My husband, a rather spiritual and caring person, truth be told, was incredibly pissed at how the reaction to the attacks messed up sports for the next week. Florida (his team) was supposed to play Tennessee in football the next weekend. It was, of course, canceled, and played closer to the end of the season. Florida lost, and lost the chance to be national champions as a result.
He's convinced that if they'd played Tennessee when they were supposed to, they would have won ... yada yada. He still talks about it.
-- Name withheld
When the towers started collapsing and all chaos broke loose, I felt actual excitement. Here was an event that broke banality. Finally, here was something meaningful. I had grown so tired of the meaningless fluff our continent had become so enamored with. Here was an issue of raw emotions. I was glad that this was happening to snap people back into reality, to snap them back to mortality. My last sinful thought was that of genocide -- lets just send nuclear missiles to all of the Middle East and let it be done once and for all.
-- Name withheld
9/11 was three days before my wedding on 9/14. Honestly, my first selfish thought upon learning that all the airports would be closed until further notice was, now my mom and the rest of my family would not be able to attend. We held the wedding anyway, with half the guests, and no one felt like dancing or celebrating.
I still feel a little used by that, especially since my first anniversary will be eclipsed by one-year later specials and flag wavers.
-- Aubrey Wilder, 25
On 9/11/01, I just kept going out to stare up at the sky. It was so quiet and empty -- and yes, actually beautiful -- without jets and vapor trails everywhere. What corner of Antarctica will I have to visit to to see another completely empty sky from horizon to horizon?
-- Name withheld
As a good Oberlin College alumni, I was horrified by my own cowardice in the face of 9/11 and its fallout. I wanted to be safe, at any cost. I thought that maybe me and my progressive friends had it wrong, had always had everything wrong, that we should go forth and bomb and destroy and invade and do whatever necessary to guard "our way of life," a phrase I have always hated.

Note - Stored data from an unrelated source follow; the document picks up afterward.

(* ===== verification/_CoqProject ===== *)
-Q . S2P
Prelude.v
Printf.v
Ringbuffer.v
Platform.v
AppTypes.v
Adc.v
VehicleIo.v
Power.v
Can.v
Eeprom.v
Storage.v
StorageSpec.v
UartRing.v
Serial.v
Wakeup.v
UartCrc.v
UartText.v
UartFrame.v
Odometer.v
SocStatus.v
McuStatus.v
UartCmd.v
HostLine.v
LcdTime.v
LcdPages.v
LcdGfx.v
LcdState.v
LcdData.v
LcdText.v
LcdTables.v
LcdRender.v
LcdNav.v
LcdKeys.v
LcdInv.v
LcdTask.v
LcdSystem.v
LcdSettings.v
LcdJourney.v
LcdPictures.v
LcdHost.v
Pins.v
LcdPanel.v
Startup.v
System.v
Driving.v
(** ** Arrays

    A C array of [n] elements is a list of length [n].  [get l i] is the
    element at index [i]; [slice off n l] is the block of [n] elements from
    [off]; [blit off d l] is [l] after a [memcpy] of [d] to [&l[off]]. *)

Definition get (l : list Z) (i : Z) : Z := nth (Z.to_nat i) l 0.
Definition put (l : list Z) (i v : Z) : list Z := <[Z.to_nat i := v]> l.
Definition slice (off n : nat) (l : list Z) : list Z := take n (drop off l).
Definition blit (off : nat) (d l : list Z) : list Z :=
  take off l ++ d ++ drop (off + length d) l.
Definition zeros (n : nat) : list Z := replicate n 0.

Lemma length_put l i v : length (put l i v) = length l.
Proof. apply length_insert. Qed.

Lemma get_put_eq l i v : 0 <= i < Z.of_nat (length l) -> get (put l i v) i = v.
Proof.
  intros. unfold get, put. apply nth_lookup_Some, list_lookup_insert_eq. lia.
Qed.

Lemma get_put_ne l i j v : 0 <= i -> 0 <= j -> i <> j -> get (put l i v) j = get l j.
Proof.
  intros. unfold get, put. rewrite !nth_lookup, list_lookup_insert_ne; [done | lia].
Qed.

Lemma get_zeros n i : get (zeros n) i = 0.
Proof.
  unfold get, zeros. destruct (nth_in_or_default (Z.to_nat i) (replicate n 0) 0) as [Hin|]; [| done].
  by apply list_elem_of_In, elem_of_replicate in Hin as [-> _].
Qed.

Lemma length_slice off n l : (off + n <= length l)%nat -> length (slice off n l) = n.
Proof. intros. unfold slice. rewrite length_take, length_drop. lia. Qed.

Lemma length_blit off d l :
  (off + length d <= length l)%nat -> length (blit off d l) = length l.
Proof. intros. unfold blit. rewrite !length_app, length_take, length_drop. lia. Qed.

Lemma get_app l1 l2 i : 0 <= i ->
  get (l1 ++ l2) i = if i <? Z.of_nat (length l1) then get l1 i else get l2 (i - Z.of_nat (length l1)).
Proof.
  intros Hi. unfold get. destruct (Z.ltb_spec i (Z.of_nat (length l1))); [apply app_nth1; lia |].
  rewrite app_nth2 by lia. f_equal. lia.
Qed.

Lemma get_drop k l i : 0 <= i -> get (drop k l) i = get l (Z.of_nat k + i).
Proof. intros Hi. unfold get. rewrite !nth_lookup, lookup_drop. do 2 f_equal. lia. Qed.

Lemma get_take l k i : 0 <= i < Z.of_nat k -> get (take k l) i = get l i.
Proof. intros Hi. unfold get. rewrite !nth_lookup, lookup_take_lt by lia. done. Qed.

Lemma get_slice from n l i : 0 <= i < Z.of_nat n -> get (slice from n l) i = get l (Z.of_nat from + i).
Proof. intros Hi. unfold slice. rewrite get_take, get_drop by lia. done. Qed.

Lemma get_blit off d l i : (off + length d <= length l)%nat -> 0 <= i < Z.of_nat (length l) ->
  get (blit off d l) i =
  if (Z.of_nat off <=? i) && (i <? Z.of_nat (off + length d)) then get d (i - Z.of_nat off) else get l i.
Proof.
  intros Ho Hi. unfold blit. rewrite !get_app, length_take by lia. replace (off `min` length l)%nat with off by lia.
  destruct (Z.ltb_spec i (Z.of_nat off)), (Z.leb_spec (Z.of_nat off) i); try lia; cbn [andb]; [apply get_take; lia |].
  rewrite get_app by lia. destruct (Z.ltb_spec (i - Z.of_nat off) (Z.of_nat (length d))), (Z.ltb_spec i (Z.of_nat (off + length d))); try lia.
  rewrite get_drop by lia. f_equal. lia.
Qed.

Lemma list_eq_get a b : length a = length b -> (forall i, 0 <= i < Z.of_nat (length a) -> get a i = get b i) -> a = b.
Proof.
  intros Hl H. apply (nth_ext _ _ 0 0 Hl). intros i Hi. specialize (H (Z.of_nat i) ltac:(lia)). unfold get in H. by rewrite Nat2Z.id in H.
Qed.

Lemma slice_app_l off n a b :
  (off + n <= length a)%nat -> slice off n (a ++ b) = slice off n a.
Proof.
  intros. unfold slice. rewrite drop_app_le by lia. rewrite take_app_le; [done |].
  rewrite length_drop. lia.
Qed.

Lemma slice_app_r off n a b :
  (length a <= off)%nat -> slice off n (a ++ b) = slice (off - length a) n b.
Proof. intros. unfold slice. by rewrite drop_app_ge by lia. Qed.

Lemma slice_all l : slice 0 (length l) l = l.
Proof. unfold slice. rewrite drop_0. by apply take_ge. Qed.

(** ** Little-endian integers in memory (RV32 is little-endian) *)

Fixpoint to_le (n : nat) (x : Z) : list Z :=
  match n with
  | O => []
  | S n => x mod 256 :: to_le n (x / 256)
  end.

Fixpoint of_le (l : list Z) : Z :=
  match l with
  | [] => 0
  | b :: l => b + 256 * of_le l
  end.

Lemma length_to_le n x : length (to_le n x) = n.
Proof. revert x. induction n as [|n IH]; intros; simpl; [done | by rewrite IH]. Qed.

Lemma to_le_bytes n x : Forall is_u8 (to_le n x).
Proof.
  revert x. induction n as [|n IH]; intros; simpl; constructor; [wraps | done].
Qed.

Lemma of_le_bounds l :
  Forall is_u8 l -> 0 <= of_le l < 256 ^ Z.of_nat (length l).
Proof.
  induction 1 as [|b l Hb _ IH]; simpl length; simpl of_le; [by vm_compute |].
  rewrite Nat2Z.inj_succ, Z.pow_succ_r by lia. unfold is_u8 in Hb. lia.
Qed.

Lemma to_le_of_le l n : length l = n -> Forall is_u8 l -> to_le n (of_le l) = l.
Proof.
  intros <-. induction 1 as [|b l Hb _ IH]; [done |].
  cbn [length to_le of_le]. unfold is_u8 in Hb. f_equal; [lia |].
  by replace ((b + 256 * of_le l) / 256) with (of_le l) by lia.
Qed.

Lemma of_le_to_le n x : 0 <= x < 256 ^ Z.of_nat n -> of_le (to_le n x) = x.
Proof.
  revert x. induction n as [|n IH]; intros x Hx; cbn [to_le of_le].
  - change (256 ^ Z.of_nat 0) with 1 in Hx. lia.
  - rewrite Nat2Z.inj_succ, Z.pow_succ_r in Hx by lia.
    rewrite IH by lia. lia.
Qed.

#[export] Hint Rewrite length_to_le length_put @length_app : dvr_rw.
#[export] Hint Resolve to_le_bytes : dvr.

(** ** Option-valued out parameters

    A pointer argument is [None] for [RT_NULL] and [Some v] when it points
    to an object holding [v]. *)

Abbreviation pointer := option.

Also, in thinking about the possible end of the world, one of the thoughts I was most upset by went something like this: "FUCK. If we're all barricaded in bunkers we won't be able to go to the movies anymore."

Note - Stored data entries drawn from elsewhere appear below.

(* ===== verification/Printf.v ===== *)
(** * Formatted output ([rt_vsnprintf] of [kservice.c])

    The formatter behind every number the display shows, on the format strings
    of the sources: parsing of a directive, the number and string conversions,
    and the bounded writing of their characters.  [int], [unsigned long] and
    addresses have 32 bits; an [int] wraps round in two's complement ([i32]),
    an address wraps round at 2^32.  [RT_PRINTF_PRECISION] and
    [RT_PRINTF_SPECIAL] are defined, [RT_KPRINTF_USING_LONGLONG] is not. *)

From Stdlib Require Import String Ascii.
From S2P Require Import Prelude.

(** ** Strings *)

Definition chr (a : ascii) : Z := Z.of_N (N_of_ascii a).
#[local] Coercion chr : ascii >-> Z.

(** A string literal without its terminator. *)
Definition str (s : string) : list Z := map chr (list_ascii_of_string s).

(** The string in a character array. *)
Fixpoint cstr (l : list Z) : list Z :=
  match l with
  | [] => []
  | c :: l => if c =? 0 then [] else c :: cstr l
  end.

#[local] Open Scope char_scope.
#[local] Open Scope Z_scope.

Definition i32 (x : Z) : Z := (x + 2 ^ 31) mod 2 ^ 32 - 2 ^ 31.

(** ** Output

    [o_buf] is the array at address [o_base]; [o_str] is the pointer [str], and
    [e] in the operations the pointer [end].  A character at or beyond [end] is
    counted and not stored.  [o_ok] is false once a store has gone outside the
    array, from where the call has no defined behaviour. *)
Record sink := mk_sink { o_buf : list Z; o_base : Z; o_str : Z; o_ok : bool }.
#[export] Instance eta_sink : Eta sink := fun o => mk_sink (o_buf o) (o_base o) (o_str o) (o_ok o).

(** [*p = c] *)
Definition store (o : sink) (p c : Z) : sink :=
  let i := p - o_base o in
  if (0 <=? i) && (i <? Z.of_nat (List.length (o_buf o))) then o <| o_buf := put (o_buf o) i c |> else o <| o_ok := false |>.

Definition emit (e : Z) (o : sink) (c : Z) : sink :=
  let o := if o_str o <? e then store o (o_str o) c else o in
  o <| o_str := u32 (o_str o + 1) |>.
Definition emits (e : Z) (cs : list Z) (o : sink) : sink := foldl (emit e) o cs.

(** [while (size-- > 0)] writing [c]; with the value left in [size]. *)
Definition pad_left (size : Z) : Z := i32 (Z.min size 0 - 1).
Definition pad (e c size : Z) (o : sink) : Z * sink := (pad_left size, emits e (replicate (Z.to_nat size) c) o).

(** ** Numbers *)

Definition ZEROPAD : Z := Z.shiftl 1 0.
Definition SIGN : Z := Z.shiftl 1 1.
Definition PLUS : Z := Z.shiftl 1 2.
Definition SPACE : Z := Z.shiftl 1 3.
Definition LEFT : Z := Z.shiftl 1 4.
Definition SPECIAL : Z := Z.shiftl 1 5.
Definition LARGE : Z := Z.shiftl 1 6.

(** [type & flag] *)
Definition has (type flag : Z) : bool := negb (Z.land type flag =? 0).

Definition small_digits : list Z := str "0123456789abcdef".
Definition large_digits : list Z := str "0123456789ABCDEF".

(** The remainder and the quotient. *)
Definition divide (n base : Z) : Z * Z := (n mod base, n / base).

(** The digits in [tmp], the lowest first; [tmp] has 32 places. *)
Fixpoint digit_loop (fuel : nat) (digits : list Z) (num base : Z) : list Z :=
  match fuel with
  | O => []
  | S fuel =>
      if num =? 0 then []
      else let '(res, num) := divide num base in get digits res :: digit_loop fuel digits num base
  end.
Definition tmp_digits (digits : list Z) (num base : Z) : list Z :=
  if num =? 0 then [chr "0"] else digit_loop 32 digits num base.

(** The sign character (0 for none) and the magnitude. *)
Definition print_sign (num qualifier type : Z) : Z * Z :=
  if has type SIGN then
    let '(sign, num) :=
      if qualifier =? "h" then if i16 num <? 0 then (chr "-", u16 (- num)) else (0, num)
      else if i32 num <? 0 then (chr "-", u32 (- num)) else (0, num) in
    let sign :=
      if negb (sign =? "-") then
        if has type PLUS then chr "+" else if has type SPACE then chr " " else sign
      else sign in
    (sign, num)
  else (0, num).

Definition special_prefix (base type : Z) : list Z :=
  if has type SPECIAL then
    if base =? 2 then str "0b" else if base =? 8 then str "0"
    else if base =? 16 then [chr "0"; if has type LARGE then chr "X" else chr "x"] else []
  else [].

(** The writing part: padding, sign, prefix and digits. *)
Definition print_fields (e type sign precision precision_bak size : Z) (prefix tmp : list Z) (o : sink) : sink :=
  let c := if has type ZEROPAD then chr "0" else chr " " in
  let i := Z.of_nat (List.length tmp) in
  let '(size, o) :=
    if negb (has type (Z.lor ZEROPAD LEFT)) then
      let size := if negb (sign =? 0) && (0 <? size) then i32 (size - 1) else size in
      pad e " " size o
    else (size, o) in
  let '(size, o) := if negb (sign =? 0) then (i32 (size - 1), emit e o sign) else (size, o) in
  let o := emits e prefix o in
  let '(size, o) := if negb (has type LEFT) then pad e c size o else (size, o) in
  let o := emits e (replicate (Z.to_nat (precision - i)) (chr "0")) o in
  let o := if precision_bak =? 0 then o else emits e (rev tmp) o in
  snd (pad e " " size o).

-- Lisa B., 34, writer and professor
I played the part, of course; I expressed the mandatory shock, outrage and sadness while watching events unfold with co-workers. I was, in outward appearence, the very picture of solemnity and sympathy. Inside, though, I was excited. I got the same weird sense of roller-coaster joy I do when a hurricane comes up the coast or a blizzard shuts down the city. In the chaos of the initial reports, I found myself disappointed to find out that some of the early reports of additional targets being hit were erroneous.
As the second tower collapsed, I found myself with a terrible sense of satisfaction. It was almost like, somewhere deep in the parts of my soul that don't see the sun, I was rooting for the event to be even bigger -- for it to cut so deeply through the banality of daily life, that things would never be the same. I suspect I am not alone. Whether it's shark attacks, wars, school shootings or child abductions, something in human nature gives people a sick thrill in such horrific voyeurism. That's what drives the infotainment industry we like to call the nightly news. In the Civil War, spectators went out to watch the battle.
Until fairly recently, watching public executions was regular entertainment for the masses. Few have the guts to admit it publicly, but we're all monsters.
-- Michael Middleton
I was an EMT at the time as well, and I remember the frustration and rage at how the Emergency Medical Technicians were getting nothing in the way of kudos or hero worship or anything. No, it was firemen-this and firemen-that and think of all those poor lost firemen. Statues and commemorations and speeches, lord the speeches -- EMTs and firemen are two very different beasts!
Stop mentioning just the one of them! I'm sick and tired of the goddamn heroic firemen! In the secret depths of my soul, I think they get all the attention because they have spiffier uniforms.
-- Katharine, college student, Bryn Mawr, Pa.